(* ===== verification/Reaper.v ===== *)
(** * internal/scheduler/reaper.go: the dead-worker sweep *)
From S2P Require Import Prelude GoStrings Database WorkerStore JobStore Lifecycle Invariant.
From S2P Require Import StoreSound Redis Effects Stores.
Local Open Scope Z_scope.

Definition reap_one (w : StaleWorker) : prog unit :=
  let! r := pgc (PgMarkDeadAndRequeue (sw_ID w) (sw_Epoch w)) in
  match r with
  | Err _ => Ret tt
  | Ok _ => DeleteState (sw_ID w) >> Ret tt
  end.

Definition sweep (timeoutSeconds : Z) : prog unit :=
  let! stale := pgc (PgListStale timeoutSeconds) in
  match stale with
  | Err _ => Ret tt
  | Ok stale => for_each stale reap_one
  end.

(** One tick of Run. *)
Definition reaper_tick (isLeader : bool) (timeoutSeconds : Z) : prog unit :=
  if isLeader then sweep timeoutSeconds else Ret tt.

Lemma sweep_ok t : prog_ok (sweep t).
Proof.
  simpl. split; [done|]. intros [l|]; [|done]. apply all_calls_for_each. intros w.
  simpl. split; [done|]. intros [|]; simpl; auto.
Qed.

----------------------------------------

Your task ->
The full listing needs to be output again, exactly as it reads.

Finished exercise ->
(* ===== verification/Reaper.v ===== *)
(** * internal/scheduler/reaper.go: the dead-worker sweep *)
From S2P Require Import Prelude GoStrings Database WorkerStore JobStore Lifecycle Invariant.
From S2P Require Import StoreSound Redis Effects Stores.
Local Open Scope Z_scope.

Definition reap_one (w : StaleWorker) : prog unit :=
  let! r := pgc (PgMarkDeadAndRequeue (sw_ID w) (sw_Epoch w)) in
  match r with
  | Err _ => Ret tt
  | Ok _ => DeleteState (sw_ID w) >> Ret tt
  end.

Definition sweep (timeoutSeconds : Z) : prog unit :=
  let! stale := pgc (PgListStale timeoutSeconds) in
  match stale with
  | Err _ => Ret tt
  | Ok stale => for_each stale reap_one
  end.

(** One tick of Run. *)
Definition reaper_tick (isLeader : bool) (timeoutSeconds : Z) : prog unit :=
  if isLeader then sweep timeoutSeconds else Ret tt.

Lemma sweep_ok t : prog_ok (sweep t).
Proof.
  simpl. split; [done|]. intros [l|]; [|done]. apply all_calls_for_each. intros w.
  simpl. split; [done|]. intros [|]; simpl; auto.
Qed.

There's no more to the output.